Collected data entries:

(* ===================================================================== *)
(** ** Strings *)
(* ===================================================================== *)

Definition dquote : string := String "034"%char "".
Definition newline : string := String "010"%char "".

(** [s.split(sep)] for a one-character separator. *)
Fixpoint split_on (sep : ascii) (s : string) : list string :=
  match s with
  | "" => [""]
  | String c s' =>
      if Ascii.eqb c sep then "" :: split_on sep s'
      else match split_on sep s' with
           | [] => [String c ""]
           | w :: ws => String c w :: ws
           end
  end.

(** [parts.join(sep)]. *)
Definition join (sep : string) (parts : list string) : string :=
  String.concat sep parts.

(** Every character of [s] satisfies [p]. *)
Fixpoint string_forall (p : ascii → bool) (s : string) : bool :=
  match s with
  | "" => true
  | String c s' => p c && string_forall p s'
  end.

(** Character [c] occurs in [s]. *)
Definition has_char (c : ascii) (s : string) : bool :=
  negb (string_forall (λ c', negb (Ascii.eqb c c')) s).

(** Letter case as the [i] flag of a regular expression folds it. *)
Definition lower (c : ascii) : ascii :=
  let n := nat_of_ascii c in
  if (65 <=? n)%nat && (n <=? 90)%nat then ascii_of_nat (n + 32) else c.

(** [s.toLowerCase()] on the letters A to Z. *)
Fixpoint lower_string (s : string) : string :=
  match s with
  | "" => ""
  | String c s' => String (lower c) (lower_string s')
  end.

• **Work to complete**
Filter the records down to the lines containing the word "Definition", and copy those.

• **Solution**
Definition dquote : string := String "034"%char "".
Definition newline : string := String "010"%char "".
Definition join (sep : string) (parts : list string) : string :=
Definition has_char (c : ascii) (s : string) : bool :=
Definition lower (c : ascii) : ascii :=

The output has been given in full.